■ Assignment ■
Could you repeat all of the entries below, character for character?

■ Data ■
(** * LangChain compatibility adapter: history codec and synchronous bridge

    A shallow embedding of
    [examples/slack-bot/src/agents/langchain_compatibility_adapter.py]
    (class [LangChainCompatibilityAdapter]) and the properties of its
    history codec, its lazy initialisation, its per-question protocol and
    its read-only accessors. *)

From stdpp Require Import gmap strings list fin_maps.

Open Scope string_scope.
Set Warnings "-register-all".

(** ** Python values and exceptions *)

(** The values that travel through the adapter's dictionaries
    ([Dict[str, Any]]): JSON-like data.  Dictionaries are finite maps with
    string keys; equality of dictionaries is by content, as in Python. *)
Inductive pyval : Type :=
  | PNone
  | PBool (b : bool)
  | PInt (z : Z)
  | PStr (s : string)
  | PList (l : list pyval)
  | PDict (d : gmap string pyval).

(** The exception classes the adapter tells apart ([except RuntimeError] in
    [_setup_agent_if_needed]); every exception of the model is an instance
    of Python's [Exception]. *)
Inductive exn_class : Type :=
  | RuntimeError
  | TimeoutError
  | AttributeError
  | OtherException.

(** An exception with the text [str(e)] gives for it. *)
Record exn : Type := Exn { exn_kind : exn_class; exn_str : string }.

(** A computation that returns a value or raises. *)
Inductive result (A : Type) : Type :=
  | Ok (a : A)
  | Raise (e : exn).
Arguments Ok {A} a.
Arguments Raise {A} e.

(** Sequencing: an exception raised by the first computation skips the
    rest.  The notation [x ← r; k] is stdpp's, through [MBind]. *)
#[export] Instance result_ret : MRet result := fun A a => Ok a.
#[export] Instance result_bind : MBind result := fun A B k r =>
  match r with
  | Ok a => k a
  | Raise e => Raise e
  end.

(** [type(v).__name__], as it appears in the text of an [AttributeError]. *)
Definition type_name (v : pyval) : string :=
  match v with
  | PNone => "NoneType"
  | PBool _ => "bool"
  | PInt _ => "int"
  | PStr _ => "str"
  | PList _ => "list"
  | PDict _ => "dict"
  end.

(** [d.get(k, dflt)] on a dictionary that is known to be one. *)
Definition dict_get (d : gmap string pyval) (k : string) (dflt : pyval) : pyval :=
  default dflt (d !! k).

(** [v.get(k, dflt)] on an arbitrary value: only dictionaries have [get]. *)
Definition py_get (v : pyval) (k : string) (dflt : pyval) : result pyval :=
  match v with
  | PDict d => Ok (dict_get d k dflt)
  | _ => Raise (Exn AttributeError
                  ("'" ++ type_name v ++ "' object has no attribute 'get'"))
  end.

(** [v == s] for a string literal [s]. *)
Definition py_eq_str (v : pyval) (s : string) : bool :=
  match v with
  | PStr s' => String.eqb s' s
  | _ => false
  end.

(** ** Message records *)

(** Modelled from the spec: the record classes [BaseMessage],
    [HumanMessage] and [AIMessage] are imported from [langchain.schema] and
    are not part of the sources.  A Message Record has a variant, its
    content and a side-metadata value; the constructors store what they are
    given, and [additional_kwargs] defaults to the empty dictionary. *)
Inductive message_type : Type :=
  | human
  | ai
  | other_message.

Record BaseMessage : Type := Message {
  msg_type : message_type;
  content : pyval;
  additional_kwargs : pyval
}.

Definition HumanMessage (content : pyval) : BaseMessage :=
  Message human content (PDict ∅).

Definition AIMessage (content additional_kwargs : pyval) : BaseMessage :=
  Message ai content additional_kwargs.

(** ** History codec *)

(** The role tag chosen by the [isinstance] cascade of
    [_serialize_history]. *)
Definition role_of (msg : BaseMessage) : string :=
  match msg_type msg with
  | human => "user"
  | ai => "assistant"
  | other_message => "system"
  end.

■ Answer box ■
(** * LangChain compatibility adapter: history codec and synchronous bridge

    A shallow embedding of
    [examples/slack-bot/src/agents/langchain_compatibility_adapter.py]
    (class [LangChainCompatibilityAdapter]) and the properties of its
    history codec, its lazy initialisation, its per-question protocol and
    its read-only accessors. *)

From stdpp Require Import gmap strings list fin_maps.

Open Scope string_scope.
Set Warnings "-register-all".

(** ** Python values and exceptions *)

(** The values that travel through the adapter's dictionaries
    ([Dict[str, Any]]): JSON-like data.  Dictionaries are finite maps with
    string keys; equality of dictionaries is by content, as in Python. *)
Inductive pyval : Type :=
  | PNone
  | PBool (b : bool)
  | PInt (z : Z)
  | PStr (s : string)
  | PList (l : list pyval)
  | PDict (d : gmap string pyval).

(** The exception classes the adapter tells apart ([except RuntimeError] in
    [_setup_agent_if_needed]); every exception of the model is an instance
    of Python's [Exception]. *)
Inductive exn_class : Type :=
  | RuntimeError
  | TimeoutError
  | AttributeError
  | OtherException.

(** An exception with the text [str(e)] gives for it. *)
Record exn : Type := Exn { exn_kind : exn_class; exn_str : string }.

(** A computation that returns a value or raises. *)
Inductive result (A : Type) : Type :=
  | Ok (a : A)
  | Raise (e : exn).
Arguments Ok {A} a.
Arguments Raise {A} e.

(** Sequencing: an exception raised by the first computation skips the
    rest.  The notation [x ← r; k] is stdpp's, through [MBind]. *)
#[export] Instance result_ret : MRet result := fun A a => Ok a.
#[export] Instance result_bind : MBind result := fun A B k r =>
  match r with
  | Ok a => k a
  | Raise e => Raise e
  end.

(** [type(v).__name__], as it appears in the text of an [AttributeError]. *)
Definition type_name (v : pyval) : string :=
  match v with
  | PNone => "NoneType"
  | PBool _ => "bool"
  | PInt _ => "int"
  | PStr _ => "str"
  | PList _ => "list"
  | PDict _ => "dict"
  end.

(** [d.get(k, dflt)] on a dictionary that is known to be one. *)
Definition dict_get (d : gmap string pyval) (k : string) (dflt : pyval) : pyval :=
  default dflt (d !! k).

(** [v.get(k, dflt)] on an arbitrary value: only dictionaries have [get]. *)
Definition py_get (v : pyval) (k : string) (dflt : pyval) : result pyval :=
  match v with
  | PDict d => Ok (dict_get d k dflt)
  | _ => Raise (Exn AttributeError
                  ("'" ++ type_name v ++ "' object has no attribute 'get'"))
  end.

(** [v == s] for a string literal [s]. *)
Definition py_eq_str (v : pyval) (s : string) : bool :=
  match v with
  | PStr s' => String.eqb s' s
  | _ => false
  end.

(** ** Message records *)

(** Modelled from the spec: the record classes [BaseMessage],
    [HumanMessage] and [AIMessage] are imported from [langchain.schema] and
    are not part of the sources.  A Message Record has a variant, its
    content and a side-metadata value; the constructors store what they are
    given, and [additional_kwargs] defaults to the empty dictionary. *)
Inductive message_type : Type :=
  | human
  | ai
  | other_message.

Record BaseMessage : Type := Message {
  msg_type : message_type;
  content : pyval;
  additional_kwargs : pyval
}.

Definition HumanMessage (content : pyval) : BaseMessage :=
  Message human content (PDict ∅).

Definition AIMessage (content additional_kwargs : pyval) : BaseMessage :=
  Message ai content additional_kwargs.

(** ** History codec *)

(** The role tag chosen by the [isinstance] cascade of
    [_serialize_history]. *)
Definition role_of (msg : BaseMessage) : string :=
  match msg_type msg with
  | human => "user"
  | ai => "assistant"
  | other_message => "system"
  end.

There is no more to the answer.